The child’s eyes opened wide with surprise and wonder. “You can talk?”
“Talk,” the gull nodded. “Words.”
“I know my brother calls you Stanley,” said the child, “but are you a boy or a girl? I’m a boy.”
“Boy,” said the gull, looking past the child, into the empty bedroom. Where?”
“You mean my brother? He’s here.”
The boy had walked into the room just in time to hear the gull speak. He stopped and stared. The gull had found its voice. Its words. The boy had lost his. He stood at the window, looking as if he’d put them down somewhere and couldn’t quite remember where he left them.

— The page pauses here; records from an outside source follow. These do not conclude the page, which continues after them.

(* ===== verification/VotingSpec.v ===== *)
(** * VotingSpec: the voting discipline, abstractly, and why it is safe

    The part of a validator that matters for safety: its round, its step and
    its lock.  [vstep] is the abstract specification of what an honest
    validator may do with them and which votes it may sign; the machine of
    [Round] is shown to implement it in [RoundRefines].

    Safety is proved here once, for any set of validators that follow the
    specification while the others do anything: two quorums of precommits of
    one height are for the same value.  The argument is rule induction over
    the steps of all honest validators ([node_inv]), then strong induction on
    rounds ([locked_in]). *)

From Stdlib Require Import ZArith Lia.
From stdpp Require Import base list gmap.
From S2P Require Import Prelude Codec Crypto Identity Kel Chain Round.
Open Scope Z_scope.

(** A vote as the others see it: who, which phase, which round, what value. *)
Definition Msg : Type := bytes * VoteKind * Z * bytes.

Record VNode := mkVNode {
  vn_round : Z;
  vn_step : Step;
  vn_locked_value : option bytes;
  vn_locked_round : Z;
}.
Definition vnode_init : VNode := mkVNode 0 SPropose None (-1).

(** [justified] is what has to hold of the network for honest prevotes to
    respect the lock; that votes are never doubled does not need it. *)
Section Spec.
Context (V : list bytes) (q : Z) (honest : bytes -> bool) (justified : Prop).

(** A quorum of validators, every honest one of which sent this vote. *)
Definition quorum_for (sent : list Msg) (k : VoteKind) (r : Z) (v : bytes) : Prop :=
  exists Q : list bytes, NoDup Q /\ Q ⊆ V /\ q <= Z.of_nat (length Q) /\
    forall x, x ∈ Q -> honest x = true -> (x, k, r, v) ∈ sent.

(** When an honest validator in [n] may prevote a value [w]: it is not
    locked, or locked on [w], or a quorum prevoted [w] in a round at least as
    recent as its lock. *)
Definition may_prevote (sent : list Msg) (n : VNode) (w : bytes) : Prop :=
  vn_locked_round n = -1 \/ vn_locked_value n = Some w \/
  exists vr, vn_locked_round n <= vr /\ 0 <= vr < vn_round n /\ quorum_for sent Prevote vr w.

Inductive vstep (sent : list Msg) : VNode -> option (VoteKind * Z * bytes) -> VNode -> Prop :=
| vs_prevote n w :
    vn_step n = SPropose -> (justified -> w <> NIL -> may_prevote sent n w) ->
    vstep sent n (Some (Prevote, vn_round n, w))
      (mkVNode (vn_round n) SPrevote (vn_locked_value n) (vn_locked_round n))
| vs_precommit_nil n :
    vn_step n = SPrevote ->
    vstep sent n (Some (Precommit, vn_round n, NIL))
      (mkVNode (vn_round n) SPrecommit (vn_locked_value n) (vn_locked_round n))
| vs_lock n v :
    vn_step n = SPrevote -> v <> NIL -> quorum_for sent Prevote (vn_round n) v ->
    vstep sent n (Some (Precommit, vn_round n, v))
      (mkVNode (vn_round n) SPrecommit (Some v) (vn_round n))
| vs_enter n r :
    vn_round n < r ->
    vstep sent n None (mkVNode r SPropose (vn_locked_value n) (vn_locked_round n)).

(** The honest validators' states and everything they signed. *)
Record VNet := mkVNet { vnodes : bytes -> VNode; vsent : list Msg }.

Definition signed (i : bytes) (l : option (VoteKind * Z * bytes)) : list Msg :=
  match l with Some (k, r, v) => [(i, k, r, v)] | None => [] end.

Definition vupdate (f : bytes -> VNode) (i : bytes) (n : VNode) : bytes -> VNode :=
  fun j => if bool_decide (j = i) then n else f j.

Inductive vreach : VNet -> Prop :=
| vreach_init : vreach (mkVNet (fun _ => vnode_init) [])
| vreach_step net i l n :
    vreach net -> honest i = true -> vstep (vsent net) (vnodes net i) l n ->
    vreach (mkVNet (vupdate (vnodes net) i n) (vsent net ++ signed i l)).

(** ** What holds of an honest validator *)
Record node_inv (sent : list Msg) (i : bytes) (n : VNode) : Prop := {
  ni_round : 0 <= vn_round n;
  ni_prevote_past r v : (i, Prevote, r, v) ∈ sent ->
    r <= vn_round n /\ (r = vn_round n -> vn_step n <> SPropose);
  ni_precommit_past r v : (i, Precommit, r, v) ∈ sent ->
    0 <= r <= vn_round n /\ (r = vn_round n -> vn_step n = SPrecommit);
  ni_once k r v v' : (i, k, r, v) ∈ sent -> (i, k, r, v') ∈ sent -> v = v';
  ni_lock r v : (i, Precommit, r, v) ∈ sent -> v <> NIL ->
    r <= vn_locked_round n /\ (r = vn_locked_round n -> vn_locked_value n = Some v) /\
    quorum_for sent Prevote r v;
  ni_locked : vn_locked_round n = -1 \/
    exists v, vn_locked_value n = Some v /\ v <> NIL /\
      (i, Precommit, vn_locked_round n, v) ∈ sent;
  ni_justified r w r0 v : justified -> (i, Prevote, r, w) ∈ sent -> w <> NIL ->
    (i, Precommit, r0, v) ∈ sent -> v <> NIL -> r0 < r ->
    v = w \/ exists vr, r0 <= vr < r /\ quorum_for sent Prevote vr w;
}.

Lemma quorum_for_mono sent sent' k r v :
  sent ⊆ sent' -> quorum_for sent k r v -> quorum_for sent' k r v.
Proof.
  intros Hs (Q & Hn & Hv & Hq & Hx). exists Q. repeat split; try done.
  intros x Hin Hh. apply Hs. auto.
Qed.

Lemma node_inv_init i : node_inv [] i vnode_init.
Proof.
  constructor; simpl; try lia; try (by left);
    intros; exfalso; match goal with H : _ ∈ [] |- _ => by apply elem_of_nil in H end.
Qed.

(** Messages of another validator change nothing for this one. *)
Lemma node_inv_other sent i n more :
  node_inv sent i n -> (forall k r v, (i, k, r, v) ∉ more) -> node_inv (sent ++ more) i n.
Proof.
  intros [] Hm.
  assert (forall k r v, (i, k, r, v) ∈ sent ++ more -> (i, k, r, v) ∈ sent) as Hd.
  { intros k r v [H|H]%elem_of_app; [done|]. by apply Hm in H. }
  assert (sent ⊆ sent ++ more) as Hs by (intros x; rewrite elem_of_app; auto).
  constructor; try done.
  - intros r v H%Hd. eauto.
  - intros r v H%Hd. eauto.
  - intros k r v v' H1%Hd H2%Hd. eauto.
  - intros r v H%Hd Hv. destruct (ni_lock0 r v H Hv) as (? & ? & ?).
    repeat split; try done. by eapply quorum_for_mono.
  - destruct ni_locked0 as [|(v & ? & ? & ?)]; [by left|right]. exists v.
    repeat split; try done. by apply Hs.
  - intros r w r0 v Hj H1%Hd Hw H2%Hd Hv Hlt.
    destruct (ni_justified0 r w r0 v) as [|(vr & ? & ?)]; try done; [by left|right].
    exists vr. split; [done|]. by eapply quorum_for_mono.
Qed.

(** A message this validator signs in its current round, and the earlier
    ones. *)
Lemma sent_snoc (sent : list Msg) (i : bytes) (k k' : VoteKind) (r r' : Z) (v v' : bytes) :
  (i, k, r, v) ∈ sent ++ [(i, k', r', v')] ->
  (i, k, r, v) ∈ sent \/ (k = k' /\ r = r' /\ v = v').
Proof.
  intros [H|H]%elem_of_app; [by left|right]. apply list_elem_of_singleton in H. naive_solver.
Qed.

Lemma prevote_inv sent i n w :
  node_inv sent i n -> vn_step n = SPropose -> (justified -> w <> NIL -> may_prevote sent n w) ->
  node_inv (sent ++ [(i, Prevote, vn_round n, w)]) i
    (mkVNode (vn_round n) SPrevote (vn_locked_value n) (vn_locked_round n)).
Proof.
  intros [] Hst Hw.
  assert (sent ⊆ sent ++ [(i, Prevote, vn_round n, w)]) as Hs by (intros x; rewrite elem_of_app; auto).
  constructor; simpl; try done.
  - intros r v [H|(_ & -> & _)]%sent_snoc; [|done]. destruct (ni_prevote_past0 r v H). by split.
  - intros r v [H|(? & _)]%sent_snoc; [|done]. destruct (ni_precommit_past0 r v H) as [? Hp].
    split; [done|]. intros E. specialize (Hp E). congruence.
  - intros k r v v' [H|(-> & -> & ->)]%sent_snoc [H'|(E & E' & ->)]%sent_snoc; subst; eauto;
      exfalso; [apply ni_prevote_past0 in H as [_ H]|apply ni_prevote_past0 in H' as [_ H]]; by apply H.
  - intros r v [H|(? & _)]%sent_snoc Hv; [|done]. destruct (ni_lock0 r v H Hv) as (? & ? & ?).
    repeat split; try done. by eapply quorum_for_mono.
  - destruct ni_locked0 as [|(v & ? & ? & ?)]; [by left|right]. exists v. repeat split; try done. by apply Hs.
  - intros r x r0 v Hj [H|(_ & -> & ->)]%sent_snoc Hx [H'|(? & _)]%sent_snoc Hv Hlt; try done.
    + destruct (ni_justified0 r x r0 v) as [|(vr & ? & ?)]; try done; [by left|right].
      exists vr. split; [done|]. by eapply quorum_for_mono.
    + destruct (ni_lock0 r0 v H' Hv) as (Hle & Heq & _).
      destruct (ni_precommit_past0 r0 v H') as [? _].
      destruct (Hw Hj Hx) as [?|[Hl|(vr & ? & ? & ?)]]; [lia| |].
      * destruct ni_locked0 as [?|(u & Hu & Hun & Hp)]; [lia|].
        assert (u = w) as -> by congruence.
        destruct (decide (r0 = vn_locked_round n)) as [E|E]; [left; specialize (Heq E); congruence|right].
        exists (vn_locked_round n). destruct (ni_precommit_past0 _ _ Hp) as [? Hst'].
        destruct (decide (vn_locked_round n = vn_round n)) as [E'|E'];
          [specialize (Hst' E'); congruence|].
        split; [lia|]. eapply quorum_for_mono; [exact Hs|]. by apply (ni_lock0 _ _ Hp Hun).
      * right. exists vr. split; [lia|]. by eapply quorum_for_mono.
Qed.

(** A precommit, with or without a new lock. *)
Lemma precommit_inv sent i n v lv lr :
  node_inv sent i n -> vn_step n = SPrevote ->
  (v = NIL /\ lv = vn_locked_value n /\ lr = vn_locked_round n \/
   v <> NIL /\ lv = Some v /\ lr = vn_round n /\ quorum_for sent Prevote (vn_round n) v) ->
  node_inv (sent ++ [(i, Precommit, vn_round n, v)]) i (mkVNode (vn_round n) SPrecommit lv lr).
Proof.
  intros [] Hst Hcase.
  assert (sent ⊆ sent ++ [(i, Precommit, vn_round n, v)]) as Hs by (intros x; rewrite elem_of_app; auto).
  assert (forall r x, (i, Precommit, r, x) ∈ sent -> r < vn_round n) as Hold.
  { intros r x H. destruct (ni_precommit_past0 r x H) as [? Hp].
    destruct (decide (r = vn_round n)) as [E|]; [specialize (Hp E); congruence|lia]. }
  constructor; simpl; try done.
  - intros r x [H|(? & _)]%sent_snoc; [|done]. destruct (ni_prevote_past0 r x H). by split.
  - intros r x [H|(_ & -> & _)]%sent_snoc; [|by split; [lia|]]. destruct (ni_precommit_past0 r x H). by split.
  - intros k r x x' [H|(-> & -> & ->)]%sent_snoc [H'|(E & E' & ->)]%sent_snoc; subst; eauto;
      exfalso; [apply Hold in H|apply Hold in H']; lia.
  - intros r x [H|(_ & -> & ->)]%sent_snoc Hx.
    + destruct (ni_lock0 r x H Hx) as (? & ? & ?). pose proof (Hold _ _ H).
      destruct Hcase as [(-> & -> & ->)|(? & -> & -> & ?)]; (split; [lia|split]);
        try (by eapply quorum_for_mono); [done|lia].
    + destruct Hcase as [(-> & _)|(? & -> & -> & Hq)]; [done|].
      split; [lia|]. split; [done|]. by eapply quorum_for_mono.
  - destruct Hcase as [(-> & -> & ->)|(? & -> & -> & ?)].
    + destruct ni_locked0 as [|(u & ? & ? & ?)]; [by left|right]. exists u. repeat split; try done. by apply Hs.
    + right. exists v. repeat split; try done. apply elem_of_app. right. by apply list_elem_of_singleton.
  - intros r w r0 x Hj [H|(? & _)]%sent_snoc Hw [H'|(_ & -> & ->)]%sent_snoc Hx Hlt; try done.
    + destruct (ni_justified0 r w r0 x) as [|(vr & ? & ?)]; try done; [by left|right].
      exists vr. split; [done|]. by eapply quorum_for_mono.
    + destruct (ni_prevote_past0 r w H). lia.
Qed.

Lemma enter_inv sent i n r :
  node_inv sent i n -> vn_round n < r ->
  node_inv sent i (mkVNode r SPropose (vn_locked_value n) (vn_locked_round n)).
Proof.
  intros [] Hr. constructor; simpl; try done; try lia.
  - intros r' v H. destruct (ni_prevote_past0 r' v H). split; lia.
  - intros r' v H. destruct (ni_precommit_past0 r' v H). split; lia.
Qed.

Lemma vstep_inv sent i n l n' :
  node_inv sent i n -> vstep sent n l n' -> node_inv (sent ++ signed i l) i n'.
Proof.
  intros Hi Hst. destruct Hst; simpl.
  - by apply prevote_inv.
  - apply precommit_inv; try done. by left.
  - apply precommit_inv; try done. by right.
  - rewrite app_nil_r. by apply enter_inv.
Qed.

Lemma vreach_inv net : vreach net -> forall i, honest i = true -> node_inv (vsent net) i (vnodes net i).
Proof.
  induction 1 as [|net i l n _ IH Hi Hst]; intros j Hj; simpl; [apply node_inv_init|].
  unfold vupdate. case_bool_decide as E; [subst j; eapply vstep_inv; eauto|].
  apply node_inv_other; [by apply IH|].
  intros k r v H. destruct l as [[[? ?] ?]|]; simpl in H;
    [apply list_elem_of_singleton in H; naive_solver|by apply elem_of_nil in H].
Qed.

(** ** Safety *)
Context (quorums_meet : forall Q Q', NoDup Q -> NoDup Q' -> Q ⊆ V -> Q' ⊆ V ->
  q <= Z.of_nat (length Q) -> q <= Z.of_nat (length Q') ->
  exists x, x ∈ Q /\ x ∈ Q' /\ honest x = true).

Lemma two_quorums sent k r v k' r' v' :
  quorum_for sent k r v -> quorum_for sent k' r' v' ->
  exists x, honest x = true /\ (x, k, r, v) ∈ sent /\ (x, k', r', v') ∈ sent.
Proof.
  intros (Q & N & S & L & H) (Q' & N' & S' & L' & H').
  destruct (quorums_meet Q Q') as (x & ? & ? & Hx); try done. exists x. auto.
Qed.

(** Once a quorum precommitted [v] in round [r], a quorum of prevotes in that
    round or a later one can only be for [v]. *)
Lemma locked_in net r v r' w :
  justified -> vreach net -> quorum_for (vsent net) Precommit r v -> v <> NIL -> r <= r' ->
  quorum_for (vsent net) Prevote r' w -> w <> NIL -> w = v.
Proof.
  intros Hjust Hr Hc Hv Hle. pose proof (vreach_inv net Hr) as Hinv.
  assert (0 <= r) as H0.
  { destruct (two_quorums _ _ _ _ _ _ _ Hc Hc) as (x & Hx & H & _).
    apply (ni_precommit_past _ _ _ (Hinv x Hx)) in H as [? _]. lia. }
  revert w. induction r' as [r' IH] using (well_founded_induction (Z.lt_wf 0)).
  intros w Hp Hw. destruct (decide (r = r')) as [->|Hne].
  - destruct (two_quorums _ _ _ _ _ _ _ Hc Hc) as (x & Hx & H & _).
    destruct (ni_lock _ _ _ (Hinv x Hx) _ _ H Hv) as (_ & _ & Hpv).
    destruct (two_quorums _ _ _ _ _ _ _ Hp Hpv) as (y & Hy & H1 & H2).
    exact (ni_once _ _ _ (Hinv y Hy) _ _ _ _ H1 H2).
  - destruct (two_quorums _ _ _ _ _ _ _ Hc Hp) as (x & Hx & H1 & H2).
    destruct (ni_justified _ _ _ (Hinv x Hx) _ _ _ _ Hjust H2 Hw H1 Hv) as [|(vr & ? & Hq)]; [lia|done|].
    apply (IH vr); [lia|lia|done|done].
Qed.

Lemma spec_agreement net r v r' v' :
  justified -> vreach net ->
  quorum_for (vsent net) Precommit r v -> quorum_for (vsent net) Precommit r' v' ->
  v <> NIL -> v' <> NIL -> v = v'.
Proof.
  intros Hjust Hr. assert (forall r v r' v', r <= r' ->
    quorum_for (vsent net) Precommit r v -> quorum_for (vsent net) Precommit r' v' ->
    v <> NIL -> v' <> NIL -> v = v') as Hmain.
  { intros r1 v1 r2 v2 Hle H1 H2 N1 N2.
    destruct (two_quorums _ _ _ _ _ _ _ H2 H2) as (x & Hx & H & _).
    destruct (ni_lock _ _ _ (vreach_inv net Hr x Hx) _ _ H N2) as (_ & _ & Hpv).
    symmetry. by eapply (locked_in net r1 v1 r2). }
  intros H1 H2 N1 N2. destruct (Z.le_ge_cases r r'); [by eapply (Hmain r v r')|].
  symmetry. by eapply (Hmain r' v' r).
Qed.

End Spec.

(** Fewer than a third of the members are dishonest: any two quorums of
    [floor(2n/3) + 1] share an honest member. *)
Lemma quorums_share_honest (V : list bytes) (honest : bytes -> bool) Q Q' :
  3 * Z.of_nat (length (List.filter (fun x => negb (honest x)) V)) < Z.of_nat (length V) ->
  NoDup Q -> NoDup Q' -> Q ⊆ V -> Q' ⊆ V ->
  2 * Z.of_nat (length V) / 3 + 1 <= Z.of_nat (length Q) ->
  2 * Z.of_nat (length V) / 3 + 1 <= Z.of_nat (length Q') ->
  exists x, x ∈ Q /\ x ∈ Q' /\ honest x = true.
Proof.
  intros Hf N N' S S' L L'.
  destruct (List.existsb honest (filter (.∈ Q') Q)) eqn:E.
  - apply existsb_exists in E as (x & Hx & Hh). apply list_elem_of_In, list_elem_of_filter in Hx as [? ?].
    by exists x.
  - exfalso. pose proof (overlap_length Q Q' V N N' S S') as Ho.
    assert (length (filter (.∈ Q') Q) <= length (List.filter (fun x => negb (honest x)) V))%nat as Hle.
    { apply submseteq_length, NoDup_submseteq; [by apply NoDup_filter|].
      intros x Hx. rewrite list_elem_of_In, filter_In. pose proof Hx as [_ HxQ]%list_elem_of_filter.
      split; [by apply list_elem_of_In, S|]. apply negb_true_iff, not_true_iff_false. intros Hh.
      apply not_true_iff_false in E. apply E, existsb_exists. exists x. by rewrite <- list_elem_of_In. }
    pose proof (Z_div_mod_eq_full (2 * Z.of_nat (length V)) 3).
    pose proof (Z.mod_pos_bound (2 * Z.of_nat (length V)) 3 ltac:(lia)). lia.
Qed.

The Shadow was still there, but it had faded from violent purple to a less threatening twilight-blue. Beneath the blue, the gull could see the pure white of faith, and under that the shining gold of hope, but brighter than them all was the red of love; that grew stronger with every beat of the boy’s heart.
The boy shook his head in disbelief. He threw back his head and laughed, and the sound of his laughter was as high and bright as the sun. “I don’t believe it!”
“Believe,” said the gull. “Become. Be.”
“Be? Be what?”
“Only be,” said the gull. “Love.”
With words of love, we change our world.